Awhile back, I wrote a piece about vestigial structures we all have — the physical traits that once served a very practical purpose but are now obsolete.
On the list, I included the appendix. And indeed, for years medical professionals have agreed that the appendix is useless, the shrunken remainder of a large intestine of a remote ancestor.
Alfred Sherwood Romer and Thomas S. Parsons have even said, “Its major importance would appear to be financial support of the surgical profession.”
But science is proven wrong sometimes.
Researchers have discovered the true purpose of the appendix and it’s anything but obsolete.
As WebMD reports, back in 2007, there was some speculation as to whether or not the appendix was an important organ that housed healthy bacteria that was necessary for optimal intestinal health.
And now, a new study from Duke University Medical Center has found that over 50 species on the mammalian evolutionary tree have an appendix, and the difference in mammals is so large that it must have evolved as many as 38 times.
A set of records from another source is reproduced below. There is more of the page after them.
(** The [attributes] of each class.  [TerrainToken] and [TextToken] spell
    theirs [Attributes], so what they inherit is the empty list of
    [Token]. *)
Definition attributes (c : token_class) : list Attr :=
  match c with
  | ChunkToken =>
      [mkAttr "x" C_int SNone "x tile coord of chunk";
       mkAttr "y" C_int SNone "y tile coord of chunk";
       mkAttr "width" C_int SNone "tile width of chunk";
       mkAttr "height" C_int SNone "x tile height of chunk"]
  | DataToken =>
      [mkAttr "encoding" C_str SNone "base64, csv, None";
       mkAttr "compression" C_str SNone "gzip, zip, None"]
  | FrameToken =>
      [mkAttr "tileid" C_int SNone "local id within parent tileset";
       mkAttr "duration" C_int SNone "duration in milliseconds"]
  | GridToken | GroupToken =>
      [mkAttr "name" C_str SNone "name of group";
       mkAttr "offsetx" C_int (SInt 0) "pixel offset, applied to all descendants";
       mkAttr "offsety" C_int (SInt 0) "pixel offset, applied to all descendants";
       Visible; Opacity]
  | ImagelayerToken =>
      [mkAttr "name" C_str (SStr "ImageLayer") "name of layer";
       mkAttr "offsetx" C_int (SInt 0) "not used, per spec.";
       mkAttr "offsety" C_int (SInt 0) "not used, per spec.";
       Visible; Opacity]
  | ImageToken =>
      [mkAttr "format" C_str SNone "png, jpg, etc";
       mkAttr "source" C_str SNone "path, relative to the map";
       mkAttr "trans" C_str SNone "transparent color";
       mkAttr "width" C_int SNone "pixel width, optional";
       mkAttr "height" C_int SNone "pixel height, optional"]
  | LayerToken =>
      [mkAttr "name" C_str (SStr "TileLayer") "name of layer";
       mkAttr "width" C_int SNone "tile width";
       mkAttr "height" C_int SNone "tile height";
       mkAttr "offsetx" C_int (SInt 0) "Not used, per spec";
       mkAttr "offsety" C_int (SInt 0) "Not used, per spec";
       Visible; Opacity]
  | MapToken =>
      [mkAttr "version" C_str SNone "TMX format version";
       mkAttr "tiledversion" C_str SNone "software version";
       mkAttr "orientation" C_str (SStr "orthogonal") "map orientation";
       mkAttr "renderorder" C_str (SStr "right-down") "order of tiles to be drawn";
       mkAttr "compressionlevel" C_int (SInt (-1))
         "The compression level to use for tile layer data";
       mkAttr "width" C_int SNone "map width in tiles";
       mkAttr "height" C_int SNone "map height in tiles";
       mkAttr "tilewidth" C_int SNone "pixel width of tile";
       mkAttr "tileheight" C_int SNone "pixel height of tile";
       mkAttr "hexsidelength" C_float SNone "[hex map] length of hex tile edge";
       mkAttr "staggeraxis" C_str SNone "[hex map] x/y axis is staggered";
       mkAttr "staggerindex" C_str SNone "[hex map] even/odd staggered axis";
       mkAttr "backgroundcolor" C_str SNone "background color of map";
       mkAttr "nextlayerid" C_int SNone "ID of the next layer";
       mkAttr "nextobjectid" C_int SNone "the next gid available to use";
       mkAttr "infinite" C_bool (SBool false) "infinite map"]
  | ObjectgroupToken =>
      [mkAttr "name" C_str SNone "name of group";
       mkAttr "x" C_float (SInt 0) "not used, per spec";
       mkAttr "y" C_float (SInt 0) "not used, per spec";
       mkAttr "width" C_int SNone "not used, per spec";
       mkAttr "height" C_int SNone "not used, per spec";
       Color; Visible; Opacity]
  | ObjectToken =>
      [mkAttr "name" C_str SNone "name of object";
       mkAttr "id" C_int SNone "unique id assigned to object";
       mkAttr "type" C_str SNone "defined by editor";
       mkAttr "x" C_float SNone "tile x coordinate";
       mkAttr "y" C_float SNone "tile y coordinate";
       mkAttr "width" C_float SNone "pixel width";
       mkAttr "height" C_float SNone "pixel height";
       mkAttr "rotation" C_float (SInt 0) "rotation";
       mkAttr "gid" C_int SNone "reference a tile id";
       mkAttr "template" C_str SNone "path, optional";
       Visible; Opacity]
  | PolygonToken =>
      [mkAttr "points" C_read_points SNone "coordinates of the polygon"]
  | PolylineToken =>
      [mkAttr "points" C_read_points SNone "coordinates of the polyline"]
  | PropertyToken =>
      [mkAttr "type" C_noop SNone "type of the property";
       mkAttr "name" C_noop SNone "name of property";
       mkAttr "value" C_noop SNone "value"]
  | TileOffsetToken =>
      [mkAttr "x" C_int SNone "horizontal (left) tile offset";
       mkAttr "y" C_int SNone "vertical (down) tile offset"]
  | TilesetToken =>
      [mkAttr "firstgid" C_int SNone "first gid of tileset";
       mkAttr "source" C_str SNone "filename of external data or None";
       mkAttr "name" C_str SNone "name of tileset";
       mkAttr "tilewidth" C_int SNone "max width in tiles";
       mkAttr "tileheight" C_int SNone "max height in tiles";
       mkAttr "spacing" C_int (SInt 0) "pixels between each tile";
       mkAttr "margin" C_int (SInt 0) "pixels between tile and image edge";
       mkAttr "tilecount" C_int SNone "number of tiles in tileset";
       mkAttr "columns" C_int SNone "number of columns";
       mkAttr "objectalignment" C_str SNone "allignment of tile objects"]
  | TileToken =>
      [mkAttr "id" C_int SNone "local id";
       mkAttr "gid" C_int SNone "global id";
       mkAttr "type" C_str SNone "defined in editor";
       mkAttr "terrain" C_str SNone "optional";
       mkAttr "probability" C_float SNone "optional"]
  | Token | AnimationToken | EllipseToken | PointToken | PropertiesToken
  | TemplateToken | TerrainToken | TerraintypesToken | TextToken
  | TilesetSourceToken => []
  end.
If that’s not amazing enough, that same study’s findings suggests that the appendix didn’t evolve because of any external shift in human behavior. The findings tentatively confirm what scientists have been speculating about for years — that the appendix does have an actual purpose in housing good bacteria.
“While there is no smoking gun, the abundance of circumstantial evidence makes a strong case for the role of the appendix as a place where the good bacteria can live safe and undisturbed until they are needed,” said Dr. William Parker, assistant professor of experimental surgery at Duke.
So What Does It Mean For You?
The reason the rate of appendicitis in industrialized societies is so high is speculated to be the result of the immune system’s over-reaction to parasites and diseases. Put simply, we’re too clean and hygienic and when our bodies are exposed to something unusual, inflammation in the appendix can occur.
But obviously the appendix isn’t crucial to survival because millions of people have had it removed… right?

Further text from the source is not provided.